(* ===== verification/UdfMgrFacts.v ===== *)
(** The catalogue of Python functions stands for a finite map from tenant and
    name to schemas: the representation relation, and each operation of
    [ObPythonUDFMgr] against the operation on the map. *)
From Stdlib Require Import Sorted.
From S2P Require Import Prelude FixedArray HashArray HashArrayFacts.
From S2P Require Import HashMap HashMapFacts SortedVector UdfSchema UdfMgr.

Module UdfMgrFacts.
Import ObPythonUDFMgr.
Abbreviation key := ObSimplePythonUdfSchema.get_tenant_python_udf_id.
Abbreviation Id := ObTenantPythonUdfId.t.
Abbreviation HKey := ObPythonUDFHashWrapper.t.
Abbreviation infos m := (ObVector.elems_ (udf_infos_ m)).
Abbreviation sorted := (SortedFacts.sorted key ObTenantPythonUdfId.op_lt).

(** A schema whose strings were copied without an error, with a name that is a C string. *)
Definition clean (s : Schema) : Prop :=
  Forall (fun x => x <> 0) (ObSimplePythonUdfSchema.udf_name_ s) /\ ObSimplePythonUdfSchema.error_ret_ s = OB_SUCCESS.
Definition good (s : Schema) : Prop := clean s /\ ObSimplePythonUdfSchema.is_valid s = true.

#[global] Instance clean_dec s : Decision (clean s).
Proof. unfold clean. apply _. Defined.

(** ** The specification: operations on a finite map *)
Abbreviation Catalogue := (gmap Id Schema).
Implicit Type g : Catalogue.

Definition spec_add g (s : Schema) : Z * Catalogue :=
  if ObSimplePythonUdfSchema.is_valid s then (OB_SUCCESS, <[key s := s]> g) else (OB_INVALID_ARGUMENT, g).
Definition spec_del g (id : Id) : Z * Catalogue :=
  if ObTenantPythonUdfId.is_valid id then
    match g !! id with Some _ => (OB_SUCCESS, delete id g) | None => (OB_ENTRY_NOT_EXIST, g) end
  else (OB_INVALID_ARGUMENT, g).
Definition spec_del_tenant g (tenant_id : Z) : Z * Catalogue :=
  if tenant_id =? OB_INVALID_ID then (OB_INVALID_ARGUMENT, g)
  else (OB_SUCCESS, filter (fun kv => fst (fst kv) <> tenant_id) g).
Definition spec_get g (tenant_id : Z) (name : bytes) : Z * option Schema :=
  if (tenant_id =? OB_INVALID_ID) || ObString.empty name then (OB_INVALID_ARGUMENT, None)
  else (OB_SUCCESS, g !! (tenant_id, name)).

(** ** The representation *)
Record rep (m : t) (g : Catalogue) : Prop := mkRep
  { r_init : is_inited_ m = true;
    r_map : HashMapFacts.inv (K := HKey) (udf_map_ m);
    r_find : forall k, HashMapFacts.find (udf_map_ m) k = g !! k;
    r_sorted : sorted (infos m);
    r_infos : forall s, s ∈ infos m <-> g !! key s = Some s;
    r_good : forall k s, g !! k = Some s -> good s /\ key s = k }.

Section Facts.
Context `{Allocator}.
Context (Hmem : forall n, alloc_ok n = true).
Implicit Type m : t.
(* ===== verification/PyApi.v ===== *)
(** The Python side: the interpreter, numpy and the user's functions are not
    part of the repository, so they are parameters.

    [PyApi] lists the calls the engine makes; [PyLaws] what the engine relies on:
    numpy's indexing and concatenation of arrays of one element type, as their
    documentation states them, and the contract of a user function, which maps
    every row of its arguments to one element of its result. *)
From S2P Require Import Prelude Frame.

(** The arrays [PyArray_New] builds for the three element types the engine uses:
    [NPY_OBJECT] (of Python strings, by their UTF-8 bytes), [NPY_INT32] and
    [NPY_FLOAT64] (a double as its 64 bits). *)
Inductive NpArray := NpObject (l : list bytes) | NpInt32 (l : list Z) | NpFloat64 (l : list Z).

(** One element of such an array. *)
Inductive ArgVal := VStr (b : bytes) | VInt (z : Z) | VDouble (bits : Z).

Definition np_vals (a : NpArray) : list ArgVal :=
  match a with
  | NpObject l => map VStr l
  | NpInt32 l => map VInt l
  | NpFloat64 l => map VDouble l
  end.
Definition np_len (a : NpArray) : nat := length (np_vals a).

(** The elements [off, off + n). *)
Definition np_slice (off n : nat) (a : NpArray) : NpArray :=
  match a with
  | NpObject l => NpObject (take n (drop off l))
  | NpInt32 l => NpInt32 (take n (drop off l))
  | NpFloat64 l => NpFloat64 (take n (drop off l))
  end.

Definition np_app (a b : NpArray) : NpArray :=
  match a, b with
  | NpObject l, NpObject l' => NpObject (l ++ l')
  | NpInt32 l, NpInt32 l' => NpInt32 (l ++ l')
  | NpFloat64 l, NpFloat64 l' => NpFloat64 (l ++ l')
  | _, _ => a
  end.

(** Two arrays of the same element type. *)
Definition same_kind (a b : NpArray) : Prop :=
  match a, b with
  | NpObject _, NpObject _ | NpInt32 _, NpInt32 _ | NpFloat64 _, NpFloat64 _ => True
  | _, _ => False
  end.

(** Row [k] of the arguments of a call. *)
Definition row_at (args : list NpArray) (k : nat) : list (option ArgVal) :=
  map (fun a => np_vals a !! k) args.

Lemma np_slice_vals off n a : np_vals (np_slice off n a) = take n (drop off (np_vals a)).
Proof. destruct a; simpl; now rewrite !fmap_take, !fmap_drop. Qed.

Lemma np_app_vals a b : same_kind a b -> np_vals (np_app a b) = np_vals a ++ np_vals b.
Proof. destruct a, b; simpl; intros []; apply map_app. Qed.

Lemma np_app_len a b : same_kind a b -> np_len (np_app a b) = (np_len a + np_len b)%nat.
Proof. intros E. unfold np_len. now rewrite np_app_vals, length_app. Qed.

Lemma row_at_slice off n args k :
  (k < n)%nat -> row_at (map (np_slice off n) args) k = row_at args (off + k).
Proof.
  intros Hk. unfold row_at. rewrite map_map. apply map_ext. intros a.
  rewrite np_slice_vals, lookup_take_lt, lookup_drop by lia. reflexivity.
Qed.

Class PyApi := mkPyApi
  { PyState : Type;   (* the interpreter *)
    PyObj : Type;     (* what a user function returns *)
    PyItem : Type;    (* an element of it *)
    PyTuple_New_ok : PyState -> Z -> bool;
    PyUnicode_ok : bytes -> bool;         (* PyUnicode_FromStringAndSize is not NULL *)
    find_pyfun : PyState -> string -> bool;  (* GetAttrString and PyCallable_Check *)
    PyObject_CallObject : PyState -> string -> list NpArray -> PyState * option PyObj;
    PyArray_Concatenate : PyObj -> PyObj -> option PyObj;
    PyArray_GETITEM : PyObj -> Z -> option PyItem;
    PyUnicode_AsUTF8 : PyItem -> option bytes;
    PyLong_AsLong : PyItem -> Z;
    PyFloat_AsDouble : PyItem -> Z }.

(** The laws: [items] and [dtype] of an array object. *)
Class PyLaws (api : PyApi) := mkPyLaws
  { dtype_t : Type;
    items : PyObj -> list PyItem;
    dtype : PyObj -> dtype_t;
    getitem_items : forall o i, PyArray_GETITEM o i = rd (items o) i;
    concat_items : forall a b, dtype a = dtype b ->
      exists c, PyArray_Concatenate a b = Some c /\ dtype c = dtype a /\ items c = items a ++ items b;
    py_ok : PyState -> Prop;   (* states in which the functions are loaded *)
    py_tuple : forall s n, py_ok s -> PyTuple_New_ok s n = true }.

(** The contract of the user function [name], at the states [py_ok]: called with
    [n > 0] rows of arguments it returns [n] elements of one type, element [k]
    the function [f] of row [k]; it raises nothing and leaves the module usable. *)
Definition row_function `{PyLaws} (name : string) (f : list (option ArgVal) -> PyItem) : Prop :=
  exists d, forall s args n,
    py_ok s -> (0 < n)%nat -> args <> [] -> Forall (fun a => np_len a = n) args ->
    find_pyfun s name = true
    /\ exists s' o, PyObject_CallObject s name args = (s', Some o) /\ py_ok s'
         /\ dtype o = d /\ items o = map (fun k => f (row_at args k)) (seq 0 n).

● ● ● ● ●

**Your task**
Write down again the exact lines running from the beginning of the data to the line containing "Proof. unfold clean. apply _. Defined.", with both ends included.

**Output for this task**
(* ===== verification/UdfMgrFacts.v ===== *)
(** The catalogue of Python functions stands for a finite map from tenant and
    name to schemas: the representation relation, and each operation of
    [ObPythonUDFMgr] against the operation on the map. *)
From Stdlib Require Import Sorted.
From S2P Require Import Prelude FixedArray HashArray HashArrayFacts.
From S2P Require Import HashMap HashMapFacts SortedVector UdfSchema UdfMgr.

Module UdfMgrFacts.
Import ObPythonUDFMgr.
Abbreviation key := ObSimplePythonUdfSchema.get_tenant_python_udf_id.
Abbreviation Id := ObTenantPythonUdfId.t.
Abbreviation HKey := ObPythonUDFHashWrapper.t.
Abbreviation infos m := (ObVector.elems_ (udf_infos_ m)).
Abbreviation sorted := (SortedFacts.sorted key ObTenantPythonUdfId.op_lt).

(** A schema whose strings were copied without an error, with a name that is a C string. *)
Definition clean (s : Schema) : Prop :=
  Forall (fun x => x <> 0) (ObSimplePythonUdfSchema.udf_name_ s) /\ ObSimplePythonUdfSchema.error_ret_ s = OB_SUCCESS.
Definition good (s : Schema) : Prop := clean s /\ ObSimplePythonUdfSchema.is_valid s = true.

#[global] Instance clean_dec s : Decision (clean s).
Proof. unfold clean. apply _. Defined.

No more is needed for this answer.